AVAILABLE DATA |

(** Where [bcrypt.compare] judges the password, the two failures of a login
    are merged.  In a database the application has built, take two login
    requests that both carry an email and a password: in the first the
    email is that of no user, in the second it is the email of a user and
    [bcrypt.compare] resolves to false on the password.  Both are answered
    alike, 403 "Invalid credentials", and leave the database as it was. *)
Lemma login_failures_merged (now : Z) (st : db) (unknown known : request)
    (U : user) (e : string) :
  db_ok st ->
  truthy (field (req_body unknown) "email") = true ->
  truthy (field (req_body unknown) "password") = true ->
  truthy (field (req_body known) "email") = true ->
  truthy (field (req_body known) "password") = true ->
  (forall u, In u (users st) ->
             u_email u <> prepareValue (field (req_body unknown) "email")) ->
  In U (users st) -> u_email U = Some e ->
  prepareValue (field (req_body known) "email") = Some e ->
  bcrypt_compare (field (req_body known) "password") (u_password U) = Resolves false ->
  post_login JWT_SECRET now unknown st
    = (res_status 403 (ErrorBody "Invalid credentials"), st)
  /\ post_login JWT_SECRET now known st = post_login JWT_SECRET now unknown st.
Proof.
  intros Hok He1 Hp1 He2 Hp2 Hnone HU HUe Hknown Hwrong.
  assert (E1 : post_login JWT_SECRET now unknown st
               = (res_status 403 (ErrorBody "Invalid credentials"), st)).
  { unfold post_login. rewrite He1, Hp1. simpl. unfold select_user_by_email.
    destruct (prepareValue (field (req_body unknown) "email")) as [s|] eqn:Hs;
      [|reflexivity].
    rewrite filter_email_none; [reflexivity|]. exact Hnone. }
  split; [exact E1|]. rewrite E1.
  unfold post_login. rewrite He2, Hp2. simpl. unfold select_user_by_email.
  rewrite Hknown. destruct Hok as [_ _ _ _ Huniq _].
  rewrite (filter_email_unique _ U e Huniq HU HUe). simpl.
  rewrite Hwrong. reflexivity.
Qed.

(** Where [bcrypt.compare] rejects instead of judging, the two failures of a
    login differ: an email of no user is answered 403 before any
    comparison, the email of a user reaches the [catch] and is answered
    500. *)
Lemma login_compare_rejects (now : Z) (st : db) (unknown known : request)
    (U : user) (e : string) :
  db_ok st ->
  truthy (field (req_body unknown) "email") = true ->
  truthy (field (req_body unknown) "password") = true ->
  truthy (field (req_body known) "email") = true ->
  truthy (field (req_body known) "password") = true ->
  (forall u, In u (users st) ->
             u_email u <> prepareValue (field (req_body unknown) "email")) ->
  In U (users st) -> u_email U = Some e ->
  prepareValue (field (req_body known) "email") = Some e ->
  bcrypt_compare (field (req_body known) "password") (u_password U) = Rejects ->
  post_login JWT_SECRET now unknown st
    = (res_status 403 (ErrorBody "Invalid credentials"), st)
  /\ post_login JWT_SECRET now known st
    = (res_status 500 (ErrorBody "Server error during login"), st).
Proof.
  intros Hok He1 Hp1 He2 Hp2 Hnone HU HUe Hknown Hthrows. split.
  - unfold post_login. rewrite He1, Hp1. simpl. unfold select_user_by_email.
    destruct (prepareValue (field (req_body unknown) "email")) as [s|] eqn:Hs;
      [|reflexivity].
    rewrite filter_email_none; [reflexivity|]. exact Hnone.
  - unfold post_login. rewrite He2, Hp2. simpl. unfold select_user_by_email.
    rewrite Hknown. destruct Hok as [_ _ _ _ Huniq _].
    rewrite (filter_email_unique _ U e Huniq HU HUe). simpl.
    rewrite Hthrows. reflexivity.
Qed.

(** C6.  Round trip of issue and verify, on the spec's model of the token
    library, for any serialization of tokens that parses back what it
    writes.  When a login for the user U succeeds at time [now], the answer
    is 200 with a token; verifying that token at any time before
    [now + 3600] gives the claims with U's id and email, issued at [now]
    and expiring exactly 3600 seconds later, and verifying it at
    [now + 3600] or later fails as expired.  The gate agrees: a request
    that carries the token passes with those claims before the expiry
    instant and is answered 403 from that instant on. *)
Theorem token_round_trip (now t : Z) (req carrier : request) (st : db) (U : user)
    (rows : list user) :
  (forall j, parse_compact (compact j) = Some j) ->
  truthy (field (req_body req) "email") = true ->
  truthy (field (req_body req) "password") = true ->
  select_user_by_email st (field (req_body req) "email") = Resolves (U :: rows) ->
  bcrypt_compare (field (req_body req) "password") (u_password U) = Resolves true ->
  exists token,
    post_login JWT_SECRET now req st = (res_json (TokenBody token), st)
    /\ let c := {| jwt_id := u_id U; jwt_email := u_email U;
                   iat := now; exp := now + 3600 |} in
       (t < now + 3600 -> jwt_verify token JWT_SECRET t = inr c)
       /\ (now + 3600 <= t -> jwt_verify token JWT_SECRET t = inl Expired)
       /\ (bearer_token (authorization carrier) = Some token -> token <> "" ->
           (t < now + 3600 -> authenticateToken JWT_SECRET t carrier = inr c)
           /\ (now + 3600 <= t ->
               authenticateToken JWT_SECRET t carrier
               = inl (res_status 403 (ErrorBody "Invalid or expired token")))).
Proof.
  intros Hlaw He Hp Hsel Hcmp.
  exists (jwt_sign (u_id U) (u_email U) JWT_SECRET now). split.
  - unfold post_login. rewrite He, Hp, Hsel. simpl. rewrite Hcmp. reflexivity.
  - assert (Hbefore : t < now + 3600 ->
                      jwt_verify (jwt_sign (u_id U) (u_email U) JWT_SECRET now) JWT_SECRET t
                      = inr {| jwt_id := u_id U; jwt_email := u_email U;
                               iat := now; exp := now + 3600 |}).
    { intros Hlt. unfold jwt_verify, jwt_sign. rewrite Hlaw. simpl.
      rewrite String.eqb_refl. simpl. unfold expires_in_1h.
      destruct (Z.leb_spec (now + 3600) t); [lia | reflexivity]. }
    assert (Hafter : now + 3600 <= t ->
                     jwt_verify (jwt_sign (u_id U) (u_email U) JWT_SECRET now) JWT_SECRET t
                     = inl Expired).
    { intros Hge. unfold jwt_verify, jwt_sign. rewrite Hlaw. simpl.
      rewrite String.eqb_refl. simpl. unfold expires_in_1h.
      destruct (Z.leb_spec (now + 3600) t); [reflexivity | lia]. }
    simpl. split; [exact Hbefore|]. split; [exact Hafter|].
    intros Hcarried Hne. unfold authenticateToken. rewrite Hcarried. simpl.
    destruct (String.eqb_spec (jwt_sign (u_id U) (u_email U) JWT_SECRET now) "");
      [contradiction|].
    split; intros Ht.
    + rewrite (Hbefore Ht). reflexivity.
    + rewrite (Hafter Ht). reflexivity.
Qed.

(** *** Presence checks *)

(** C10, as amended.  The presence checks are JavaScript truthiness, so a
    field that is present but falsy counts as missing: POST /cars with the
    number 0 as price, POST /bookings (past the gate) with the number 0 as
    car_id, POST /register and POST /login with an empty string in one of
    their fields are all answered 400 and leave the database as it was.
    In particular no request whose price is the number 0 adds a car. *)
Theorem falsy_fields_rejected (now : Z) (salt : string) (req : request) (st : db) :
  (field (req_body req) "price" = JNum 0 ->
   post_cars req st
     = (res_status 400 (ErrorBody "Name, details and price are required"), st))
  /\ (field (req_body req) "car_id" = JNum 0 ->
      forall user, authenticateToken JWT_SECRET now req = inr user ->
      post_bookings JWT_SECRET now req st
        = (res_status 400 (ErrorBody "car_id and travel_date are required"), st))
  /\ (field (req_body req) "name" = JStr ""
      \/ field (req_body req) "email" = JStr ""
      \/ field (req_body req) "password" = JStr "" ->
      post_register salt req st
        = (res_status 400 (ErrorBody "Name, email and password are required"), st))
  /\ (field (req_body req) "email" = JStr ""
      \/ field (req_body req) "password" = JStr "" ->
      post_login JWT_SECRET now req st
        = (res_status 400 (ErrorBody "Email and password are required"), st)).
Proof.
  repeat split.
  - intros E. unfold post_cars. rewrite E. simpl. rewrite !orb_true_r. reflexivity.
  - intros E user Hauth. unfold post_bookings, protected. rewrite Hauth.
    unfold book_handler. rewrite E. reflexivity.
  - intros [E|[E|E]]; unfold post_register; rewrite E; simpl;
      rewrite ?orb_true_r; reflexivity.
  - intros [E|E]; unfold post_login; rewrite E; simpl; rewrite ?orb_true_r; reflexivity.
Qed.
End Accounts.

(** ** The properties on the sample instance *)

Module Scenarios.
Import Sample.

Lemma db1_ok : db_ok db1.
Proof. apply run_ok, empty_db_ok. Qed.

Lemma db2_ok : db_ok db2.
Proof. apply (app_ok secret POST_bookings), db1_ok. Qed.

(** The scenario of the specification: Ana registers, logs in, sees no
    booking, books the Civic and then sees one booking of the Civic. *)
Example ana_books_the_civic :
  (app secret GET_bookings (at_time 2050) (req (bearer ana_token) "" []) db1).1
    = res_json (BookingsBody [])
  /\ (app secret POST_bookings (at_time 2100) (req (bearer ana_token) "" booking_2025) db1).1
    = res_status 201 (MessageBody "Booking created successfully")
  /\ (app secret GET_bookings (at_time 2200) (req (bearer ana_token) "" []) db2).1
    = res_json (BookingsBody
         [{| br_id := 1; br_travel_date := Some 20250101; br_car_name := Some "Civic";
             br_car_details := Some "sedan";
             br_car_price := Some (numeric_of_Z 20000) |}]).
Proof. vm_compute. auto. Qed.

Lemma no_car_9999 : no_such_car db2 (JNum 9999).
Proof.
  intros c [Hin E]. vm_compute in Hin. destruct Hin as [<-|[]].
  vm_compute in E. discriminate.
Qed.

(** C1, as stated, fails: Ana, authenticated, asks for the car 9999,
    which does not exist, and gives no travel_date; the answer is 400
    "car_id and travel_date are required", not 404. *)
Lemma absent_car_without_date :
  authenticateToken secret 2200 absent_car_no_date = inr ana_claims
  /\ no_such_car db2 (field (req_body absent_car_no_date) "car_id")
  /\ post_bookings secret 2200 absent_car_no_date db2
     = (res_status 400 (ErrorBody "car_id and travel_date are required"), db2)
  /\ status (post_bookings secret 2200 absent_car_no_date db2).1 <> 404.
Proof.
  split; [vm_compute; reflexivity|].
  split; [exact no_car_9999|].
  split; [vm_compute; reflexivity | vm_compute; discriminate].
Qed.

Lemma absent_car_booking_witness :
  post_bookings secret 2200 absent_car db2
    = (res_status 404 (ErrorBody "Car not found"), db2).
Proof.
  assert (Hauth : authenticateToken secret 2200 absent_car = inr ana_claims)
    by (vm_compute; reflexivity).
  exact (absent_car_booking secret 2200 absent_car db2 ana_claims Hauth no_car_9999).
Defined.


Lemma foreign_booking_hidden_witness :
  get_booking secret 2200 bob_reads_1 db2
    = (res_status 404 (ErrorBody "Booking not found"), db2)
  /\ get_booking secret 2200 bob_reads_77 db2 = get_booking secret 2200 bob_reads_1 db2
  /\ status (get_booking secret 2200 bob_reads_1 db2).1 <> 403.
Proof.
  apply (foreign_booking_hidden secret 2200 db2 ana_booking 1 bob_claims
           bob_reads_1 bob_reads_77 77).
  - exact db2_ok.
  - vm_compute. left. reflexivity.
  - reflexivity.
  - vm_compute. discriminate.
  - vm_compute. reflexivity.
  - vm_compute. reflexivity.
  - vm_compute. reflexivity.
  - vm_compute. reflexivity.
  - vm_compute. reflexivity.
  - vm_compute. reflexivity.
Defined.

Lemma gate_outcomes_witness :
  post_bookings secret 2200 no_header db2
    = (res_status 401 (ErrorBody "Token missing"), db2)
  /\ get_bookings secret 2200 garbage db2
    = (res_status 403 (ErrorBody "Invalid or expired token"), db2)
  /\ get_booking secret 2200 forged db2
    = (res_status 403 (ErrorBody "Invalid or expired token"), db2)
  /\ get_bookings secret 5600 ana_lists db2
    = (res_status 403 (ErrorBody "Invalid or expired token"), db2).
Proof.
  split; [|split; [|split]].
  - apply (gate_outcomes secret 2200 no_header db2). reflexivity.
  - apply (proj2 (gate_outcomes secret 2200 garbage db2) "abc" Malformed);
      [reflexivity | discriminate | vm_compute; reflexivity].
  - apply (proj2 (gate_outcomes secret 2200 forged db2)
             "1.1.2000.5600.sana@x.com" BadSignature);
      [reflexivity | discriminate | vm_compute; reflexivity].
  - apply (proj2 (gate_outcomes secret 5600 ana_lists db2) ana_token Expired);
      [vm_compute; reflexivity | vm_compute; discriminate | vm_compute; reflexivity].
Defined.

TASK TO CARRY OUT |
Once you have counted the lines of the material that include "verifying", give only that number.

RESULT |
2